Vague COVID-19 Regulations are resulting in societal discord because of the perception that the police service is selectively enforcing them, argues Chaguanas West MP Dinesh Rambally. 

The attorney-at-law underscored the point in a news statement he issued today, responding to the seeming “different treatment” being meted out to different classes of citizens, who have been caught breaching the COVID-19 Regulations.

The Chaguanas West MP argues that the problem is not the existence of any inherently discriminatory approach by the police service, but that the root of the problem is the imprecise regulations which have been promulgated by the Minister of Health.
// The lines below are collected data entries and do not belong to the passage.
Definition imap_ok (seen : list nat) (n : nat) (done : list str) (m : imap)
    : Prop :=
  NoDup (map fst m) /\ Forall (entry_ok seen n done) m.

(** The map between two scenes: every scene number in it has been seen. *)
Definition imap_closed (seen : list nat) (m : imap) : Prop :=
  NoDup (map fst m)
  /\ Forall (fun e =>
               let v := snd e in
               fst e = interactionKey (character1 v) (character2 v)
               /\ character1 v <> character2 v
               /\ interactionCount v = length (i_scenes v)
               /\ NoDup (i_scenes v)
               /\ incl (i_scenes v) seen) m.

Definition pairKey (p : str * str) : str := interactionKey (fst p) (snd p).


(** *** Vocabulary of the further properties *)

(** The order of [sort]: [a] is not after [b]. *)
Definition str_le (a b : str) : Prop := ltb b a = false.

(** The dialogue index read off the lines alone: [i] lines and [h] headings
    have been read. *)
Fixpoint dialogueIndex (i h : nat) (lines : list str) : list Dialogue :=
  match lines with
  | [] => []
  | l :: r =>
      match cueWithDialogue l with
      | Some (c, d) => [mkDialogue (Nat.max 1 h) c d (i + 1)]
      | None => []
      end ++ dialogueIndex (S i) (if isHeading l then S h else h) r
  end.

(** The headings a loop state has seen. *)
Definition headCount (s : loop) : nat :=
  match currentScene s with Some _ => S (sceneCount s) | None => 0 end.

(** The dialogue lines of a scene record, [null] read as none. *)
Definition sceneDialogueList (sc : Scene) : list str :=
  match Scene_Dialogue sc with Some l => l | None => [] end.

(** The entries of the dialogue index that carry scene number [k]. *)
Definition entriesOf (k : nat) (ds : list Dialogue) : list Dialogue :=
  filter (fun d => d_sceneNumber d =? k) ds.

(** How the scene records and the dialogue index hang together while the
    loop runs: the dialogue lines of a scene are the texts of the entries that
    carry its number, after those read before the first heading; the
    speakers of the entries of a scene numbered 2 or more are in its
    character list; the same for the open scene and its buffers. *)
Record linked (s : loop) : Prop := {
  lk_scenes :
    Forall (fun sc =>
              exists pre,
                map Character_dialogue (entriesOf (sceneNumber sc) (dialogues s))
                = pre ++ sceneDialogueList sc
                /\ (2 <= sceneNumber sc -> pre = []))
      (scenes s);
  lk_speakers :
    Forall (fun sc =>
              2 <= sceneNumber sc ->
              forall d, In d (entriesOf (sceneNumber sc) (dialogues s)) ->
                        In (d_characters d) (sceneCharacterList sc))
      (scenes s);
  lk_open :
    currentScene s <> None ->
    exists pre,
      map Character_dialogue (entriesOf (sceneCount s + 1) (dialogues s))
      = pre ++ currentSceneDialogues s
      /\ (1 <= sceneCount s -> pre = []);
  lk_open_speakers :
    currentScene s <> None -> 1 <= sceneCount s ->
    forall d, In d (entriesOf (sceneCount s + 1) (dialogues s)) ->
              In (d_characters d) (currentSceneCharacters s)
}.

(** The lines in front of the first heading. *)
Fixpoint beforeHeading (lines : list str) : list str :=
  match lines with
  | [] => []
  | l :: r => if isHeading l then [] else l :: beforeHeading r
  end.

(** Once a scene is open, with [A] the dialogue texts read before the first
    heading: the dialogue lines of a saved scene are the texts of the
    entries that carry its number, after [A] for scene 1; the same for the
    open scene and its buffer. *)
Record aligned (A : list str) (s : loop) : Prop := {
  al_scenes :
    Forall (fun sc =>
              map Character_dialogue (entriesOf (sceneNumber sc) (dialogues s))
              = (if sceneNumber sc =? 1 then A else [])
                  ++ sceneDialogueList sc)
      (scenes s);
  al_some : currentScene s <> None;
  al_open :
    map Character_dialogue (entriesOf (sceneCount s + 1) (dialogues s))
    = (if sceneCount s =? 0 then A else []) ++ currentSceneDialogues s
}.

(** A scene record as [saveScene] builds it. *)
Definition sceneTidy (sc : Scene) : Prop :=
  Scene_Characters sc <> Some []
  /\ NoDup (sceneCharacterList sc)
  /\ Scene_Dialogue sc <> Some []
  /\ Forall (fun d => truthy d = true) (sceneDialogueList sc)
  /\ trim (Scene_action sc) = Scene_action sc
  /\ Contents sc
     = Scene_action sc ++ [10%N] ++ join (lit " ") (sceneDialogueList sc)
  /\ location sc = extractLocation (Scene_Names sc)
  /\ timeOfDay sc = extractTimeOfDay (Scene_Names sc).

Record tidy (s : loop) : Prop := {
  td_names : NoDup (characters s);
  td_open : NoDup (currentSceneCharacters s);
  td_lines : Forall (fun d => truthy d = true) (currentSceneDialogues s);
  td_scenes : Forall sceneTidy (scenes s)
}.

(** The time-of-day vocabulary. *)
Definition timeVocabulary : list str :=
  lit "UNSPECIFIED" :: map lit timeWords.

(** Character [c] has an entry of the dialogue index in scene [n]. *)
Definition speaks (ds : list Dialogue) (c : str) (n : nat) : Prop :=
  exists d, In d ds /\ d_characters d = c /\ d_sceneNumber d = n.

(** An entry of the interaction map lists only scenes in which both of its
    characters speak. *)
Definition entry_sound (ds : list Dialogue) (e : str * Interaction) : Prop :=
  let v := snd e in
  noBar (character1 v) /\ noBar (character2 v)
  /\ fst e = interactionKey (character1 v) (character2 v)
  /\ forall n, In n (i_scenes v) ->
               speaks ds (character1 v) n /\ speaks ds (character2 v) n.

(** The map has scene [n] under key [k]. *)
Definition has_scene (k : str) (n : nat) (m : imap) : Prop :=
  exists v, In (k, v) m /\ In n (i_scenes v).

(** The units the upload sanitizer keeps: letters, digits, dot, hyphen. *)
Definition safeUnit (c : N) : bool :=
  (((97 <=? c) && (c <=? 122)) || ((65 <=? c) && (c <=? 90))
   || ((48 <=? c) && (c <=? 57)) || (c =? 46) || (c =? 45))%N.

(** A string of UTF-16 code units. *)
Definition utf16 (s : str) : Prop := Forall (fun c => (c < 65536)%N) s.

(** The four units are a dot and the letters p, d, f in either case. *)
Definition isPdfExt (w : str) : Prop := map upper w = lit ".PDF".

(** The scenes of an entry rise and stay at or below [B]. *)
Definition entry_rising (B : nat) (e : str * Interaction) : Prop :=
  StronglySorted le (i_scenes (snd e))
  /\ Forall (fun x => x <= B) (i_scenes (snd e)).

(** In the list [l] the first [a] stands before the first [b]. *)
Definition firstBefore (a b : str) (l : list str) : Prop :=
  exists l1 l2, l = l1 ++ a :: l2 /\ ~ In a l1 /\ ~ In b l1 /\ In b l2.

(** An entry of the interaction map names its two characters in the order
    in which they first speak in the first scene of its list, the scene
    that made the entry. *)
Definition entry_order (ds : list Dialogue) (e : str * Interaction) : Prop :=
  exists n rest,
    i_scenes (snd e) = n :: rest
    /\ firstBefore (character1 (snd e)) (character2 (snd e))
         (map d_characters (entriesOf n ds)).

(** The capital letters. *)
Definition capitals : list N := map N.of_nat (seq 65 26).

(** A line of the two units [x], [y] goes to the extended cue branch and
    is its own character name. *)
Definition twoLetterCue (x y : N) : bool :=
  match classify (trim [x; y]) with CueExtended => true | _ => false end
  && str_eqb (trim [x; y]) [x; y]
  && str_eqb (replace false parenRe [] (trim [x; y])) [x; y].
In addition, MP Rambally maintains that the decision by the Attorney General not to have the regulations debated in Parliament, also has exacerbated the situation.

He references a decision made by The Supreme Court of England, which notes that vague and imprecise law leads to arbitrary enforcement. The UK Supreme Court observed that when law enforcement officials are given too wide a discretion, there will inevitably be a degree of inconsistency in their enforcement.
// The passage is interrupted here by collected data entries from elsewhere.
(** ** The media-player commands *)

(** C6: [MediaPlayerCommandsSource.get_items] yields the seven leaves
    PlayPause, Play, Stop, Pause, Next, Previous, Quit in that order, and
    the [do_command] of each makes exactly one remote call, without
    arguments: the method of the leaf's name, on the player interface of
    the player's object for the first six and on its root interface for
    Quit. *)
Theorem command_leaves_and_their_calls :
  MediaPlayers.MediaPlayerCommandsSource.get_items =
    [MediaPlayers.PlayPause; MediaPlayers.Play; MediaPlayers.Stop;
     MediaPlayers.Pause; MediaPlayers.Next; MediaPlayers.Previous;
     MediaPlayers.Quit] /\
  length MediaPlayers.MediaPlayerCommandsSource.get_items = 7 /\
  forall (p : MediaPlayer) (w : World),
    let on_player := dbus_Interface (_dbus_obj p) "org.mpris.MediaPlayer2.Player" in
    let on_root := dbus_Interface (_dbus_obj p) "org.mpris.MediaPlayer2" in
    map (fun leaf => new_events (MediaPlayers.do_command leaf p) w)
        MediaPlayers.MediaPlayerCommandsSource.get_items =
    [[EvCall on_player "PlayPause" []];
     [EvCall on_player "Play" []];
     [EvCall on_player "Stop" []];
     [EvCall on_player "Pause" []];
     [EvCall on_player "Next" []];
     [EvCall on_player "Previous" []];
     [EvCall on_root "Quit" []]].
Proof.
  split; [reflexivity|]. split; [reflexivity|].
  intros p w on_player on_root. simpl.
  unfold new_events. rewrite !remote_run. simpl.
  by rewrite !drop_app_length.
Qed.

(** ** Actions for the registered players *)

Lemma players_keys w n :
  n ∈ (map_to_list (active_players w)).*1 <-> is_Some (active_players w !! n).
Proof.
  rewrite list_elem_of_fmap. split.
  - intros [[k p] [-> Hin]]. apply elem_of_map_to_list in Hin. by exists p.
  - intros [p Hp]. exists (n, p). split; [done|]. by apply elem_of_map_to_list.
Qed.

Lemma actions_for_keys w (keys : list string) :
  (forall n, n ∈ keys -> is_Some (active_players w !! n)) ->
  exists acts,
    map_M MediaPlayers.MediaPlayerAction.__init__ keys w = (Ok acts, w) /\
    map MediaPlayers.action_name acts = keys /\
    Forall (fun a => active_players w !! MediaPlayers.action_name a
                     = Some (MediaPlayers._player a)) acts.
Proof.
  induction keys as [|n keys IH]; intros Hkeys.
  - by exists [].
  - destruct (Hkeys n) as [p Hp]; [by left|].
    destruct IH as (acts & Hrun & Hnames & Hall).
    { intros n' Hn'. apply Hkeys. by right. }
    exists ({| MediaPlayers._player := p; MediaPlayers.action_name := n |} :: acts).
    split; [|split].
    + cbn [map_M]. unfold bind at 1.
      unfold MediaPlayers.MediaPlayerAction.__init__ at 1.
      unfold bind at 1, MediaPlayers.get_player at 1. rewrite Hp. simpl.
      unfold bind at 1. by rewrite Hrun.
    + simpl. by rewrite Hnames.
    + by constructor.
Qed.

(** C10: on any table, [players] yields exactly its keys, each once;
    [get_player] succeeds on each of them with the player the table holds
    for it; and [get_actions_for_leaf] returns normally, leaving the world
    as it was: one action per yielded name, holding that name's registered
    player, for a command leaf, and the empty list for any other leaf. *)
Theorem actions_never_miss_a_key :
  forall (w : World) (leaf : MediaPlayers.AnyLeaf),
    exists keys acts,
      MediaPlayers.players w = (Ok keys, w) /\
      NoDup keys /\
      (forall n, n ∈ keys <-> is_Some (active_players w !! n)) /\
      (forall n, n ∈ keys ->
                 exists p, MediaPlayers.get_player n w = (Ok p, w) /\
                           active_players w !! n = Some p) /\
      MediaPlayers.MediaPlayersGenerator.get_actions_for_leaf leaf w = (Ok acts, w) /\
      match leaf with
      | MediaPlayers.CommandLeaf _ =>
          map MediaPlayers.action_name acts = keys /\
          Forall (fun a => active_players w !! MediaPlayers.action_name a
                           = Some (MediaPlayers._player a)) acts
      | MediaPlayers.OtherLeaf _ => acts = []
      end.
Proof.
  intros w leaf.
  destruct (actions_for_keys w (map_to_list (active_players w)).*1)
    as (acts & Hrun & Hnames & Hall).
  { intros n. apply players_keys. }
  exists (map_to_list (active_players w)).*1,
         (match leaf with MediaPlayers.CommandLeaf _ => acts | _ => [] end).
  split; [reflexivity|]. split; [apply NoDup_fst_map_to_list|].
  split; [apply players_keys|]. split.
  - intros n Hn. apply players_keys in Hn as [p Hp]. exists p.
    unfold MediaPlayers.get_player. by rewrite Hp.
  - destruct leaf as [c|l]; [|done]. split; [|done].
    unfold MediaPlayers.MediaPlayersGenerator.get_actions_for_leaf, bind.
    unfold MediaPlayers.players at 1. apply Hrun.
Qed.

(** ** The rescan of the registry *)

Lemma advance_advance w evs tbl evs' tbl' :
  advance (advance w evs tbl) evs' tbl' = advance w (evs ++ evs') tbl'.
Proof. unfold advance; simpl. by rewrite <- app_assoc. Qed.

Lemma advance_same w : advance w [] (active_players w) = w.
Proof. destruct w; unfold advance; simpl. by rewrite app_nil_r. Qed.

Lemma name_run n w :
  MediaPlayers.name (player_at n) w =
  (match name_error (bus w) n with
   | Some msg => Raise (DBusException msg)
   | None => Ok (desktop_entry (bus w) (player_at n))
   end,
   add_events w [EvCall (dbus_Interface (_dbus_obj (player_at n))
                                        "org.freedesktop.DBus.Properties")
                        "Get" [AStr "org.mpris.MediaPlayer2"; AStr "DesktopEntry"]]).
Proof.
  unfold MediaPlayers.name, MediaPlayers.get_root_property,
    MediaPlayers._get_property, reply_of, bind.
  rewrite remote_run. unfold name_error.
  by destruct (call_error (bus w) _ _ _).
Qed.

Ltac close_run :=
  eexists; unfold advance, add_events, record; simpl;
  rewrite <- ?app_assoc; reflexivity.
“The COVID-19 Regulations, as presently drafted, are too vague in many respects and already proving detrimental to the welfare of the population,” MP Rambally states. “This is not the fault of an individual police officer or the Commissioner of Police. It is the fault of legislators, in this case, the Minister of Health and the AG, who continue to hold the indefensible view that they needed no assistance from the Parliament in drafting these regulations.”

He adds: “Uncertainty and vagueness were the grounds for challenging the Sedition Laws. The citizenry has already witnessed how the selective enforcement of that archaic law could infringe on their constitutional rights.”

Attorney-at-Law, Dinesh Rambally, Chaguanas West MP. (Images courtesy Dinesh Rambally)

The Chaguanas West MP reiterates that Parliament is the country’s premiere democratic institution that allows citizens to partake in the law-making process through their elected representatives. He points out that Parliament is an institutionalized filter for law and policy in the governance of T&T. He said proposed law, as in the case of the COVID-19 Regulations, is sometimes crude, improperly expressed or simply not thorough enough.

“The reading of bills and Parliamentary debate serve to filter these laws and refine them into a product that hopefully can serve our citizens in a fair and equitable manner. It is quite possible that if these regulations were laid in Parliament,” he argues, “one of my colleagues from either side of the House may have advised on the need to crystallize the law in a sufficient manner so as to cover the use of a common area pool located within a residential complex or similar dwelling arrangement.”

The attorney-at-law added: “The material question is whether or not that law is sufficiently precise and comprehensive enough to enable citizens to understand what conduct is expected of them, to enable  our cherished police service to apply the law in an equitable fashion.”